Variability in chromosome number in the subfamily Phaneropterinae is from 2n (♂) = 16 to 2n (♂) = 33 (Pearson 1929, Dave 1965, Ferreira 1969, Ferreira & Mesa 2007, Cineros-Barrios et al. 1990); this is by far the largest variablity among subfamilies of tettigonioids. Species with 2n (♂) = 32, 31, 30, 29, 28, 27, 25, 23, 21, 20, 19, 17, 16 chromosomes have been described by several authors from all around the world (see the revision of Warchalowska-Śliwa 1998). The most common karyotype is formed by 2n (♂) = 31, FN = 31 — it was observed in approximately 50% of species studied and considered by Ferreira (1977) as ancestral for the majority of species of Phaneropterinae, from which all the others were derived by means of several mechanisms of chromosomal rearrangement (Ferreira & Mesa 2007). Species with 2n (♂)=21, FN=21 (Ferreira 1969, Ferreira & Mesa 2007, Dasgupta 1961) cannot be explained as originating from living species with 2n (♂)=31, FN=31, since a strong reduction in number and arms should be admitted and there is no evidence at the moment that supports this point of view. This strong reduction probably took place a long time ago, giving rise to a second ancestral karyotype for Phaneropterinae with 2n (♂)=21, FN = 21, from which then evolved the chromosomal complement of species with 2n (♂)=20, 19 and 16 over the last 250 million years, during which the Tettigoniidae have been an independent lineage.
S. nigra has, beyond the X-autosome fusion, a second one, involving a long acrocentric autosome (the third in size among the medium-sized group), giving rise to a pair of submetacentric chromosomes that is the largest of the complement. The event that was responsible for the loss of a chromosome pair as an independent unit has created a karyotype with a bimodality chromosome size that is uncommon in tettigoniids, since generally they can be ordered in a decreasing order of size, with the X being always the largest chromosome of complement, even when the species has a XO sex mechanism.

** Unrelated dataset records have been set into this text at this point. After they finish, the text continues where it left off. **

(* ===== verification/Gaps.v ===== *)
(** What replication does not see to, in general: a replica counts as in sync on
    the strength of an ack, however far behind or ahead of the leader it is, and
    whatever it has where the leader has something else. *)
From S2P Require Import Prelude GoStrings Bytes RecordFmt Disk Index Segment CommitLog LogRep LogRead LogInterface.
From S2P Require Import Partitioner Cluster Store Wire BrokerState Metadata Replica Produce Handlers.
From S2P Require Import ReplicationSafety Survival.
Open Scope Z_scope.

Section gaps.
Context {L D : Type} `{LogOpener L D} `{LogLaws L}.
Implicit Types b f : Broker L D.
Context (t : string) (p : Z).
#[local] Abbreviation k := (store_key t p).






(** ** Properties *)



End gaps.

(** *** Samples *)









(** A controller tick never panics. *)
Lemma controllerTick_total now disk_ok b :
  broker_ok b → ∃ c b', controllerTick now disk_ok b = Some (c, b') ∧ broker_ok b'.
Proof.
  intros Hb. unfold controllerTick. rewrite decide_True.
  2: { intros name r. rewrite lookup_fmap, fmap_Some. intros (t & Ht & ->).
       destruct (tick_topic_layout (alive_at now b) t (bo_layout _ Hb _ _ Ht)) as (t' & ch & -> & _). by eexists. }
  do 2 eexists. split; [done|].
  set (b1 := set_topics _ b). enough (broker_ok b1) as Hb1 by (case_match; [by apply persistTopics_ok|done]).
  apply (broker_ok_topics b); [|done..]. cbn. intros name t'. rewrite lookup_omap, lookup_fmap.
  destruct (topics b !! name) as [t|] eqn:Ht; [|done]. cbn.
  destruct (tick_topic_layout (alive_at now b) t (bo_layout _ Hb _ _ Ht)) as (t1 & ch & -> & Hn & Hl).
  intros [= <-]. cbn. by rewrite Hn, (bo_names _ Hb _ _ Ht).
Qed.

Lemma applyTopics_ok now disk_ok ts b : Forall layout_ok ts → broker_ok b → broker_ok (applyTopics now disk_ok ts b).
Proof.
  intros Hts Hb. unfold applyTopics. apply persistTopics_ok. apply (broker_ok_topics b); [|done..]. cbn.
  assert (∀ name t, topics b !! name = Some t → t_Name t = name ∧ layout_ok t) as Hm.
  { intros name t Ht. split; [by apply (bo_names _ Hb)|by eapply bo_layout]. }
  revert Hm. generalize (topics b) as m. induction Hts as [|t ts Ht _ IH]; intros m Hm; [exact Hm|]. cbn. apply IH.
  unfold merge_topic. intros name t' [[<- <-]|[_ ?]]%lookup_insert_Some; [|by apply Hm]. split; [done|].
  eapply layout_same; [..|exact Ht]; cbn; rewrite <- list_fmap_compose; apply list_fmap_ext; intros ? p _; cbn.
  - apply (mg_id now b _ p _ (merge_partition_spec now b _ p)).
  - apply (mg_replicas now b _ p _ (merge_partition_spec now b _ p)).
Qed.

(** *** Groups *)

Lemma topicPartitions_NoDup b t : broker_ok b → NoDup (topicPartitions b t).
Proof.
  intros Hb. unfold topicPartitions, topic. destruct (topics b !! t) as [tm|] eqn:Ht; [|apply NoDup_nil_2].
  exact (lo_ids _ (bo_layout _ Hb _ _ Ht)).
Qed.

Lemma reachable_handle r c : reachable c → no_env r = true → reachable (handle r c).
Proof.
  intros Hc Hr. eapply reach_step; [done|]. constructor. intros f t Hf. rewrite handle_partitionsOf in Hf by done.
  by apply (reachable_ok c Hc).
Qed.

(** A call on the coordinator is one of its requests, with the partitions of the
    broker's topics. *)
Lemma on_groups_ok {A} (f : Coordinator → A * Coordinator) :
  (∀ c, snd (f c) = c ∨ ∃ r, no_env r = true ∧ snd (f c) = handle r c) → keeps_ok (on_groups f).
Proof.
  intros Hf b Hb. unfold on_groups, act. cbv zeta.
  change (Build_Coordinator _ _ _ _ _ _ _) with (handle (EnvPartitions (topicPartitions b)) (coordinator b)).
  set (c := handle (EnvPartitions (topicPartitions b)) (coordinator b)).
  assert (reachable c) as Hc.
  { eapply reach_step; [apply (bo_groups _ Hb)|]. constructor. intros g t [= <-]. by apply topicPartitions_NoDup. }
  specialize (Hf c). destruct (f c) as [a c']. cbn in *. destruct Hb as [Hn Hl Hf' Hcl _]. split; try done. cbn.
  destruct Hf as [-> |(r & Hr & ->)]; [done|by apply reachable_handle].
Qed.

(** A broker stays well formed, whatever is written and however its logs behave. *)
Lemma broker_ok_kept writes :
  kept writes (λ push, Forall layout_ok (pushed_topics push)) (broker_ok (L:=L) (D:=D)).
Proof.
  split; intros; try apply keeps_on_log.
  - apply keeps_on_store.
  - by eapply broker_ok_same.
  - match goal with Hb : broker_ok _ |- _ => destruct Hb end. split; try done. by apply MarkSeen_wf.
  - by apply set_isr_ok.
  - by eapply createTopic_broker_ok.
  - match goal with Hb : broker_ok ?b, E : controllerTick ?n ?d _ = _ |- _ =>
      destruct (controllerTick_total n d b Hb) as (c1 & b2 & E1 & Hb2); rewrite E in E1; by injection E1 as <- <- end.
  - by apply applyTopics_ok.
  - by apply on_groups_ok.
Qed.
End preservation.
(** The brokers of a system and its messages. *)
Definition all_brokers (s : system (L:=L) (D:=D)) : replicas :=
  Replicas (<[cfg_ID (cfg (leader s)) := leader s]> (followers s)) (answers s).*2.

(** A record of the leader's log is sound with respect to its first ones. *)
Lemma sound_here all h r : replicable all → r ∈ all → sound (take h all) r.
Proof.
  intros [Hc Hwf Hts Hutf Hmax] Hr. rewrite Forall_forall in Hwf, Hts, Hutf.
  pose proof Hr as [i Hi]%list_elem_of_lookup. pose proof (Hc _ _ Hi) as Ho. pose proof (lookup_lt_Some _ _ _ Hi) as Hlt.
  split_and!; auto; [unfold Zlength in *; lia|]. intros x. rewrite Ho, Z.add_0_l, Nat2Z.id.
  rewrite lookup_take_Some. intros [Hx _]. congruence.
Qed.

Lemma good_agreed s C h heirs :
  good t n p s C → 0 ≤ h ≤ Zlength (C p) →
  (∀ id f, followers s !! id = Some f → leads t p f → id ∈ heirs) →
  (∀ id f recs, id ≠ cfg_ID (cfg (leader s)) → followers s !! id = Some f → holds_at t p f recs → id ∈ heirs →
     h ≤ Zlength recs) →
  agreed t p (take (Z.to_nat h) (C p)) heirs (all_brokers s).
Proof.
  intros Hgood Hh Hlead Hin. destruct (leading_part t n _ C p (gd_leader _ _ _ _ _ Hgood) Hp) as (l & _ & Hl & Hrecs & _).
  destruct Hgood as [_ Hrep Hf Hans _ _].
  assert (Zlength (take (Z.to_nat h) (C p)) = h) as Hlen by (unfold Zlength in *; rewrite length_take; lia).
  assert (∀ recs, recs `prefix_of` C p → Forall (sound (take (Z.to_nat h) (C p))) recs) as Hsound.
  { intros recs [rest E]. apply Forall_forall. intros r Hr. apply sound_here; [done|]. rewrite E. apply elem_of_app. by left. }
  split; cbn.
  - intros id b [[<- <-]|[Hne Hid]]%lookup_insert_Some.
    + split; [done|]. exists (C p). split; [split|]; [by exists l|by apply Hsound|rewrite Hlen; lia..].
    + destruct (Hf id b Hid) as (Hi & recs & Hh' & Hpre). split; [done|]. exists recs.
      split; [split|]; [done|by apply Hsound| |]; intros ?; rewrite Hlen; apply (Hin id b); try done. by apply (Hlead id b).
  - intros fr ([i fr'] & -> & Hx)%list_elem_of_fmap. destruct (Hans i fr' Hx) as (out & Hfr & Hout).
    exists out. split; [done|]. eapply Forall_impl; [exact Hout|]. intros r. by apply sound_here.
Qed.

(** What was committed in a step stays at the start of the logs of the ISR and of
    all leaders. *)
Lemma progress_survives s C s' C' :
  progress t n p s C s' C' →
  ∃ l l' pm, log_at (leader s) k = Some l ∧ log_at (leader s') k = Some l' ∧ log_contents l' (C' p) ∧
    partition_meta (leader s') t p = Some pm ∧ op_hw l ≤ op_hw l' ≤ Zlength (C' p) ∧
    (op_hw l < op_hw l' → (∀ id f, followers s' !! id = Some f → leads t p f → id ∈ p_ISR pm) →
     ∀ s2, rtc (moves t p (p_ISR pm)) (all_brokers s') s2 →
     ∀ id b, brokers s2 !! id = Some b → leads t p b ∨ id ∈ p_ISR pm →
     ∃ recs, holds_at t p b recs ∧ take (Z.to_nat (op_hw l')) (C' p) `prefix_of` recs).
Proof.
  intros [Hgood _ Hcfg (l & l' & pm & Hl & Hl' & Hrecs' & Hpm & Hhw & Hisr)]. pose proof (log_hw _ _ Hrecs') as Hmax.
  exists l, l', pm. split_and!; try done; [lia|]. intros Hlt Hnone s2 Hsteps id b Hid Hor.
  apply (agreed_prefix t p (take (Z.to_nat (op_hw l')) (C' p)) (p_ISR pm) s2 id b); [|done|done].
  eapply agreed_steps; [lia|exact Hsteps|]. apply good_agreed; [done|lia|done|].
  intros i f recs Hne Hf Hh Hin. rewrite Hcfg in Hne.
  destruct (Hisr Hlt i Hin Hne) as (f' & recs' & Hf' & Hh' & _ & Hm). simplify_eq.
  by rewrite (holds_at_length t p f recs recs').
Qed.

(** Asked for an offset of [P], a leader answers with the record there. *)
Lemma serves_prefix P b recs proxy off maxBytes replica r :
  leads t p b → holds_at t p b recs → P `prefix_of` recs → 0 ≤ off → P !! Z.to_nat off = Some r →
  ∃ lb fr, log_at b k = Some lb ∧ serveFetch proxy t p off maxBytes replica b = (Ok (Fetched fr), b) ∧
    (replica = true ∨ off < op_hw lb → head (f_Records fr) = head (toWire [r])).
Proof.
  intros Hlead (lb & Hlb & Hrecs) Hpre Hoff Hr. unfold leads in Hlead.
  destruct (partition_meta b t p) as [pm|] eqn:Hpm; [|done]. injection Hlead as Hlead.
  destruct (serveFetch_spec proxy t p off maxBytes replica b pm lb recs Hpm Hlead Hlb Hrecs Hoff) as
    (out & Hserve & _ & _ & Hhead & _).
  do 2 eexists. split; [done|]. split; [exact Hserve|]. intros Hlim.
  pose proof (prefix_lookup_Some _ _ _ _ Hr Hpre) as Hr'. pose proof (lookup_lt_Some _ _ _ Hr') as Hlt.
  rewrite Hr' in Hhead. destruct out as [|r' out]; [|injection Hhead as ->; [done|]].
  - discriminate Hhead. unfold fetch_limit. destruct replica; [unfold Zlength in *; lia|]. destruct Hlim; [done|lia].
  - unfold fetch_limit. destruct replica; [unfold Zlength in *; lia|]. destruct Hlim; [done|lia].
Qed.

(** C3: committed records survive every change of leader among those that had
    them. Suppose that a step from a reachable state raises the high watermark,
    and that from then on only members of the ISR of that moment come to lead.
    Then whatever happens, each of them, and every broker that takes itself for
    the leader, keeps the committed records at the start of its log, and answers a
    fetch of a committed offset with the record that was committed: leaders may
    change any number of times, two brokers may lead at once, logs may diverge
    behind the committed records, brokers may start again, and answers of former
    leaders may arrive late. *)
Theorem committed_records_survive_changes_of_leader s s'
    (Hs : reachable t n p s) (Hstep : steady t n p s s') :
  ∃ all l l' pm, log_at (leader s) k = Some l ∧ log_at (leader s') k = Some l' ∧ log_contents l' all ∧
    partition_meta (leader s') t p = Some pm ∧ op_hw l ≤ op_hw l' ≤ Zlength all ∧
    (op_hw l < op_hw l' → (∀ id f, followers s' !! id = Some f → leads t p f → id ∈ p_ISR pm) →
     ∀ s2, rtc (moves t p (p_ISR pm)) (all_brokers s') s2 →
     ∀ id b, brokers s2 !! id = Some b → leads t p b ∨ id ∈ p_ISR pm →
       (∃ recs, holds_at t p b recs ∧ take (Z.to_nat (op_hw l')) all `prefix_of` recs) ∧
       (leads t p b → ∀ off, 0 ≤ off < op_hw l' → ∃ r lb, all !! Z.to_nat off = Some r ∧ log_at b k = Some lb ∧
          ∀ proxy maxBytes replica, replica = true ∨ off < op_hw lb →
          ∃ fr, serveFetch proxy t p off maxBytes replica b = (Ok (Fetched fr), b) ∧
            head (f_Records fr) = head (toWire [r]))).
Proof.
  destruct (reachable_good t n p Hn Hp s Hs) as [C Hgood].
  destruct (steady_progress t n p Hn Hp s s' C Hgood Hstep) as [C' Hprog].
  destruct (progress_survives s C s' C' Hprog) as (l & l' & pm & Hl & Hl' & Hrecs' & Hpm & Hhw & Hall).
  pose proof (log_hw _ _ Hrecs') as Hmax.
  exists (C' p), l, l', pm. do 5 (split; [done|]). intros Hlt Hnone s2 Hsteps id b Hid Hor.
  destruct (Hall Hlt Hnone s2 Hsteps id b Hid Hor) as (recs & Hh & Hpre). split; [by exists recs|].
  intros Hlead off Hoff. destruct (lookup_lt_is_Some_2 (C' p) (Z.to_nat off)) as [r Hr]; [unfold Zlength in *; lia|].
  assert (take (Z.to_nat (op_hw l')) (C' p) !! Z.to_nat off = Some r) as Hr'.
  { rewrite lookup_take_Some. split; [done|lia]. }
  destruct Hh as (lb & Hlb & Hrecsb). exists r, lb. split; [done|]. split; [done|]. intros proxy maxBytes replica Hlim.
  destruct (serves_prefix (take (Z.to_nat (op_hw l')) (C' p)) b recs proxy off maxBytes replica r Hlead) as (lb' & fr & Hlb' & Hserve & Hhead);
    [by exists lb|done|lia|done|]. exists fr. split; [exact Hserve|]. apply Hhead. by simplify_eq.
Qed.

(** *** acks=all *)

(** The first step of a run in which the high watermark passes [off]. *)
Lemma passes s C s2 off :
  good t n p s C → rtc (steady t n p) s s2 →
  (∃ l, log_at (leader s) k = Some l ∧ op_hw l ≤ off) → (∃ l, log_at (leader s2) k = Some l ∧ off < op_hw l) →
  ∃ sa Ca sb Cb, rtc (steady t n p) s sa ∧ steady t n p sa sb ∧ rtc (steady t n p) sb s2 ∧
    progress t n p sa Ca sb Cb ∧ C p `prefix_of` Ca p ∧
    (∃ la, log_at (leader sa) k = Some la ∧ op_hw la ≤ off) ∧ (∃ lb, log_at (leader sb) k = Some lb ∧ off < op_hw lb).
Proof.
  intros Hgood Hsteps. revert C Hgood. induction Hsteps as [s|s s1 s2 Hstep Hsteps IH]; intros C Hgood (l & Hl & Hle) Hend.
  { destruct Hend as (l' & Hl' & Hlt). rewrite Hl in Hl'. injection Hl' as <-. lia. }
  destruct (steady_progress t n p Hn Hp s s1 C Hgood Hstep) as [C1 Hprog].
  pose proof (pr_hw _ _ _ _ _ _ _ Hprog) as (l0 & l1 & pm & Hl0 & Hl1 & _). rewrite Hl in Hl0. injection Hl0 as <-.
  destruct (Z.le_gt_cases (op_hw l1) off) as [Hle1|Hgt1].
  - destruct (IH C1 (pr_good _ _ _ _ _ _ _ Hprog)) as (sa & Ca & sb & Cb & H1' & H2 & H3 & H4 & H5 & H6); [by exists l1|done|].
    exists sa, Ca, sb, Cb. split; [by eapply rtc_l|]. split; [done|]. split; [done|]. split; [done|]. split; [|done].
    etrans; [apply (pr_grows _ _ _ _ _ _ _ Hprog)|done].
  - exists s, C, s1, C1. split; [done|]. split; [done|]. split; [done|]. split; [done|]. split; [done|].
    split; [by exists l|exists l1; split; [done|lia]].
Qed.

(** A produced record is in the log from its step on. *)
Lemma appended_at s C env req rec off b C1 :
  good t n p s C → rq_Topic req = t → fits (ce_ts env) rec → room t n (leader s) →
  produce_append env req n rec (leader s) = (Ok (p, k, off), b) → progress t n p s C (set_leader b s) C1 →
  off = Zlength (C p) ∧ C1 p = C p ++ [new_record (ce_ts env) off rec].
Proof.
  intros Hgood Ht Hfits Hroom Hrun Hprog. pose proof (gd_leader _ _ _ _ _ Hgood) as Hb. rewrite <- Ht in Hb.
  destruct (produce_append_spec env req n rec (leader s) C Hn Hfits) as (pid & b' & Hrun' & _ & Hb' & _); [|exact Hb|].
  { intros q Hq. destruct (ld_log _ _ _ _ Hb q Hq) as (l & Hl & Hrecs). rewrite <- (log_leo _ _ Hrecs).
    apply (Hroom q); [done|]. by rewrite <- Ht. }
  rewrite Hrun in Hrun'. injection Hrun' as <- _ -> <-. split; [done|].
  destruct (ld_log _ _ _ _ Hb' p Hp) as (l & Hl & Hrecs). rewrite Ht in Hl. unfold upd in Hrecs. rewrite Z.eqb_refl in Hrecs.
  pose proof (pr_hw _ _ _ _ _ _ _ Hprog) as (_ & l1 & _ & _ & Hl1 & Hrecs1 & _). cbn in Hl1.
  rewrite Hl in Hl1. injection Hl1 as <-. by eapply log_contents_unique.
Qed.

A tandem fusion was responsible for the integration of the chromatin of a medium-sized autosome with the submetacentric pair, enlarging its size and reducing the chromosome number from 2n (♂) =31 to 26. Reduction in the number of chromosome arms by the integration of chromatin in the Phaneropterinae, giving origin to a very large pair of chromosomes comprising a substantial amount of whole-autosomal chromatin, was already observed by Ferreira (1969), Mesa & Ferreira (1977), and by Cineros-Barrios et al. (1990) in three species of the genus Dichopetala. These share as common features a high number of chiasmata, well out of the normal if compared with other chromosomes in Tettigoniidae, and a delayed chromosome movement to the poles in anaphase. In S. nigra the number of chiasmata never exceeds two and all the bivalents have a synchronized movement to the pole.
In spite of being derived from the basic karyotype of the subfamily Phaneropterinae (2n (♂) = 31, FN = 31), S. nigra has a unique chromosome complement, since it is not shared with any of the almost 100 species studied so far, and is consequently a good tool for taxonomy purposes.
The same karyotypic particularities are observed in specimens from Boracéia Reserve (São Paulo) and Mantiqueira Mts (Minas Gerais); the presence of a relatively recent centric fusion involving the X chromosome and a medium-sized autosome, giving origin to a sex mechanism of neo-XY type, together with an autosome-autosome fusion and a process of chromatin integration, all are excellent characters for species identification.